> _TASK BRIEF_
After finding the line with "startsWith needle hay ||" in the data below, set down exactly each line through the one with "(** ** JavaScript values", inclusive, and stop there.

> _Data records_
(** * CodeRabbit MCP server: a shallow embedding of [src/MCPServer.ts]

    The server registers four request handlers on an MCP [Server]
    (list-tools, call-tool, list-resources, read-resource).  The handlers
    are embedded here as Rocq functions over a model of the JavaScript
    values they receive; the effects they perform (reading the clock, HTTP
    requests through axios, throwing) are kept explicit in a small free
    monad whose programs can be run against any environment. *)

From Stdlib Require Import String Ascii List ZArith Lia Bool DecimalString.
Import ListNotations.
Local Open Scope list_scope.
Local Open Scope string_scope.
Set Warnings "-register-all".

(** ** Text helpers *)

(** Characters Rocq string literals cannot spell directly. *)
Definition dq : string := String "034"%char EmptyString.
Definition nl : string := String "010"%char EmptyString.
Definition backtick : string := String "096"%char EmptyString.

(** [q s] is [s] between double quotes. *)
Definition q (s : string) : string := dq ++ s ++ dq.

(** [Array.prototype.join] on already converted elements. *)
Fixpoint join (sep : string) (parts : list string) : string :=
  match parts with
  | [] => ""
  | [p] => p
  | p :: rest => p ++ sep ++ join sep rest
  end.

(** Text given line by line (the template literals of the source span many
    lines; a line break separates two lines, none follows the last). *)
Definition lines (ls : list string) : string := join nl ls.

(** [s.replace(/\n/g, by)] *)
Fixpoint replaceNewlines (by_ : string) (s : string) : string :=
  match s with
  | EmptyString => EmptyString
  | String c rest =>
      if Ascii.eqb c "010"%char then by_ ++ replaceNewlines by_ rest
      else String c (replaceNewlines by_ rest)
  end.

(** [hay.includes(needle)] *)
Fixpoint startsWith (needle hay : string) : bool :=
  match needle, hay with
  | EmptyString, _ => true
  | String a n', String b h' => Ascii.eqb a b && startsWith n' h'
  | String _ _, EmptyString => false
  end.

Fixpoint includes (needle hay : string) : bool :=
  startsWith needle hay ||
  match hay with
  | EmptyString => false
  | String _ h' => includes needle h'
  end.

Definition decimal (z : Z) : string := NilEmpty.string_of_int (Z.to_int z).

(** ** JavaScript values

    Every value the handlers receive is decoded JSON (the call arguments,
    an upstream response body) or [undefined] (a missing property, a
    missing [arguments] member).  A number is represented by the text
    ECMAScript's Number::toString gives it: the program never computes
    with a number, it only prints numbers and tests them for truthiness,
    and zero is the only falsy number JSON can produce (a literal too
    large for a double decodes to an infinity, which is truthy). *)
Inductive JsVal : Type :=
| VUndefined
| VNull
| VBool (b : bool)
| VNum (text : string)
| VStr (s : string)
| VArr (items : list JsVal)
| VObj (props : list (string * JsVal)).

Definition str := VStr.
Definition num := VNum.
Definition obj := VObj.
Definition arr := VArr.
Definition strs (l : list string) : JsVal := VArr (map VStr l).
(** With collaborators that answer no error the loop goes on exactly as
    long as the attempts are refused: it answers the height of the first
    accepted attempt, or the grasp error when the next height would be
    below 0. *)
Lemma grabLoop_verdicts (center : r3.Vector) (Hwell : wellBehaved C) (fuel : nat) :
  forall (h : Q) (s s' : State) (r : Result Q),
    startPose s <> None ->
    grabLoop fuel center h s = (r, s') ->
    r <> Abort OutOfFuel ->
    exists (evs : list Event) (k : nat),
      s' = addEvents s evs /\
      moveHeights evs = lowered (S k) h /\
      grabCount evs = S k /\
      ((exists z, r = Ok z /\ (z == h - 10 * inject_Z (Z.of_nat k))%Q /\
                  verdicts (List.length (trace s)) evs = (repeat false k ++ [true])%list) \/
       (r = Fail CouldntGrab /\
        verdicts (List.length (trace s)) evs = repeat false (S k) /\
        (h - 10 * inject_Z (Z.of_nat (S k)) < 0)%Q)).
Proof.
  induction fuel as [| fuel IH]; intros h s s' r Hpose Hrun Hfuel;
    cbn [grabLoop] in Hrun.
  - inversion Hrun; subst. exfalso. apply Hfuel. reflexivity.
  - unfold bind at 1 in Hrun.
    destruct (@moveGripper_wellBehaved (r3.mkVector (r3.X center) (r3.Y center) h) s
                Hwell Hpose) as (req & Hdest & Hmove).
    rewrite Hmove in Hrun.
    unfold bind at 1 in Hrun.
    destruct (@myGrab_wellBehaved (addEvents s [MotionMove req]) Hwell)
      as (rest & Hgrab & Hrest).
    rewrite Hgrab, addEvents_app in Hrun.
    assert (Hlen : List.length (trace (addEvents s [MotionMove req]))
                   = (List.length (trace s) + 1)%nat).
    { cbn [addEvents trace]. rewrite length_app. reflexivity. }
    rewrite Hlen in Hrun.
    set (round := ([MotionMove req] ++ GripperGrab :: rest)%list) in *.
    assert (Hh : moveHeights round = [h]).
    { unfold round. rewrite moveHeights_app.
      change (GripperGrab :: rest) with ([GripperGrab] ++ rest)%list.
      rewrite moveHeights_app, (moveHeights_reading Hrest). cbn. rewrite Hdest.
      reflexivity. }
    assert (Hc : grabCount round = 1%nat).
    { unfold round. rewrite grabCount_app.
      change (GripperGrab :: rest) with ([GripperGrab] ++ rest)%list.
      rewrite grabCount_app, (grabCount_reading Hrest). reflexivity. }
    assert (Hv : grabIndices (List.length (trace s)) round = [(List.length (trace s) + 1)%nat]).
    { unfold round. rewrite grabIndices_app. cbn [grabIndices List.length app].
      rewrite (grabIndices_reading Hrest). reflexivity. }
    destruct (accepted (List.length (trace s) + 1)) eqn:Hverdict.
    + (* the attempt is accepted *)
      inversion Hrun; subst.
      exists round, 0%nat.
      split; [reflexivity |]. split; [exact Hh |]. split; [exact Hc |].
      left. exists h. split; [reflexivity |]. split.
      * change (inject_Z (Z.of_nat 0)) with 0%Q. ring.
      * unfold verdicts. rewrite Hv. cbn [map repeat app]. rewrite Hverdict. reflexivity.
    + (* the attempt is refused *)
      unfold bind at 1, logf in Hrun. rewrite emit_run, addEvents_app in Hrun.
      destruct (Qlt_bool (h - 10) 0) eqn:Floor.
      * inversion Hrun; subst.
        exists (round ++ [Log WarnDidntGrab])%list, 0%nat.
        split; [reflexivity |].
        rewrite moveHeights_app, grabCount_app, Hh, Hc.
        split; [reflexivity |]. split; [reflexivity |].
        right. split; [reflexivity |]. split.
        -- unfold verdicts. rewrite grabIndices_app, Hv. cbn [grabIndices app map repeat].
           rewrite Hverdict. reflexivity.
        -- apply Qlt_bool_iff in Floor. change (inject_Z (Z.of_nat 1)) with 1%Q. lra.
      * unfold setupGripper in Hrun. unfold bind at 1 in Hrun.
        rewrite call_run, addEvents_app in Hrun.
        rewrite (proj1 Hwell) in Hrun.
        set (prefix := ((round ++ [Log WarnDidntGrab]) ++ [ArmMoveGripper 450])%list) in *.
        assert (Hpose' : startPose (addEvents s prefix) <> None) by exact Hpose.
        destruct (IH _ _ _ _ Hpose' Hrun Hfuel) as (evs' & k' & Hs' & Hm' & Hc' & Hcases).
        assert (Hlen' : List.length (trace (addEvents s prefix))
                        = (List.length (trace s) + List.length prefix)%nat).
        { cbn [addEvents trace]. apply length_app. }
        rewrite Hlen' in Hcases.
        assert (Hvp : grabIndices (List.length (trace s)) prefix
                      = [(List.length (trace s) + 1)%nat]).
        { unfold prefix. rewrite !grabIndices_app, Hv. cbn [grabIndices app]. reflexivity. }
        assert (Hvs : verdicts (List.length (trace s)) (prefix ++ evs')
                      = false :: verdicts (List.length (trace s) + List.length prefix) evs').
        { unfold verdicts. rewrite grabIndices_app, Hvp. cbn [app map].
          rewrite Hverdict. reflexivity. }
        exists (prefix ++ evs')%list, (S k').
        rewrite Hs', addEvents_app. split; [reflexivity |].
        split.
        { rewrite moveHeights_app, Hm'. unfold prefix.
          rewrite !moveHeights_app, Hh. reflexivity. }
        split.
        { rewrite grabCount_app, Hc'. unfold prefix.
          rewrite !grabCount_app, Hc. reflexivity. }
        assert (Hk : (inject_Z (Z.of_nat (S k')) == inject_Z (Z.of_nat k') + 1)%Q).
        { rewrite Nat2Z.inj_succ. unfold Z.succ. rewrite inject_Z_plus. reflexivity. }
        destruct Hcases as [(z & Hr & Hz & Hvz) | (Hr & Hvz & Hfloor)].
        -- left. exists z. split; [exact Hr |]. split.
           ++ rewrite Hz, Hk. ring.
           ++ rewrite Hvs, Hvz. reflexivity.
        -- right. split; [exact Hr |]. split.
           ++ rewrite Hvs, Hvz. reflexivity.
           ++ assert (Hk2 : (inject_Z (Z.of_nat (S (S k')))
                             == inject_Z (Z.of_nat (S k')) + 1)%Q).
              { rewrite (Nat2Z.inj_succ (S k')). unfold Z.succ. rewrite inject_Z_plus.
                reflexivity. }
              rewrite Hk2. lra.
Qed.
...
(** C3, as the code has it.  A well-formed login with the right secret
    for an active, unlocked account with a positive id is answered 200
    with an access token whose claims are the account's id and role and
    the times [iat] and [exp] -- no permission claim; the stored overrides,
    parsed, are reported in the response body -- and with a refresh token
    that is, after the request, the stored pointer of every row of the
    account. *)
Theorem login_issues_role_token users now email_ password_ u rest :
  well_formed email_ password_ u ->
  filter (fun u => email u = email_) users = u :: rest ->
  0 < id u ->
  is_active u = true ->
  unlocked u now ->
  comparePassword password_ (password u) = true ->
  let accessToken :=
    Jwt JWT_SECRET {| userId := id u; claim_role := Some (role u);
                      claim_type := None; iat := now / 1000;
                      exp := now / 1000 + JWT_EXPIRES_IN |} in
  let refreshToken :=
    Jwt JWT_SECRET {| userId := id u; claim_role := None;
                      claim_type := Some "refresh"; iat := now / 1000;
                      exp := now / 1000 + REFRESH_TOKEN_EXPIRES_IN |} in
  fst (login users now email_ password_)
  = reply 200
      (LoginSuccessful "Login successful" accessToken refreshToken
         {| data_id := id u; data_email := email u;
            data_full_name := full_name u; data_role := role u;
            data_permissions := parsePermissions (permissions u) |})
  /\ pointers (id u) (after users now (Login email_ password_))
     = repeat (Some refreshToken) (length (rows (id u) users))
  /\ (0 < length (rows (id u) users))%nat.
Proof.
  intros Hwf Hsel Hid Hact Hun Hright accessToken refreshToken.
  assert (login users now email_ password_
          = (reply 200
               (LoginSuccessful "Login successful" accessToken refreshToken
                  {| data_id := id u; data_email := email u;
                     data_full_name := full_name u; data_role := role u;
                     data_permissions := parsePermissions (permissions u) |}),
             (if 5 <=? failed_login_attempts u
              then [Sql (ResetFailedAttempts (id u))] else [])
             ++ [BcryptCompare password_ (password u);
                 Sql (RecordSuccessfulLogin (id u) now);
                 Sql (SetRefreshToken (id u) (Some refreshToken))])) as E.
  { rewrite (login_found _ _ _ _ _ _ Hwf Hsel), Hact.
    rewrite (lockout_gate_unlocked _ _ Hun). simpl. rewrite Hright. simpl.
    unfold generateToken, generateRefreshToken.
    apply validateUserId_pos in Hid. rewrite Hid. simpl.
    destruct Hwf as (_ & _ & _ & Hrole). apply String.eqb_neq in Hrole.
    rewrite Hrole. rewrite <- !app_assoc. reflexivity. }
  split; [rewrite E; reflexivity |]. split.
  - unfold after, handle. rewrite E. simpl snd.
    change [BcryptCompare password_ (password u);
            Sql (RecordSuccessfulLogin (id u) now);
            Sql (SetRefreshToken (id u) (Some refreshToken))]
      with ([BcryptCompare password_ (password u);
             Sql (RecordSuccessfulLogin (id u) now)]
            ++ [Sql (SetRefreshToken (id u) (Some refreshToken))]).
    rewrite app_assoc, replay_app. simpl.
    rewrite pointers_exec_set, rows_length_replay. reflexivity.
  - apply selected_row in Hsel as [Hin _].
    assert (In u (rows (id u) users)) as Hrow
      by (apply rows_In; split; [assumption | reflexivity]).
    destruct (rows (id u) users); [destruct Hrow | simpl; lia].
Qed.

> _ANSWER TO THIS EXERCISE_
  startsWith needle hay ||
  match hay with
  | EmptyString => false
  | String _ h' => includes needle h'
  end.

Definition decimal (z : Z) : string := NilEmpty.string_of_int (Z.to_int z).

(** ** JavaScript values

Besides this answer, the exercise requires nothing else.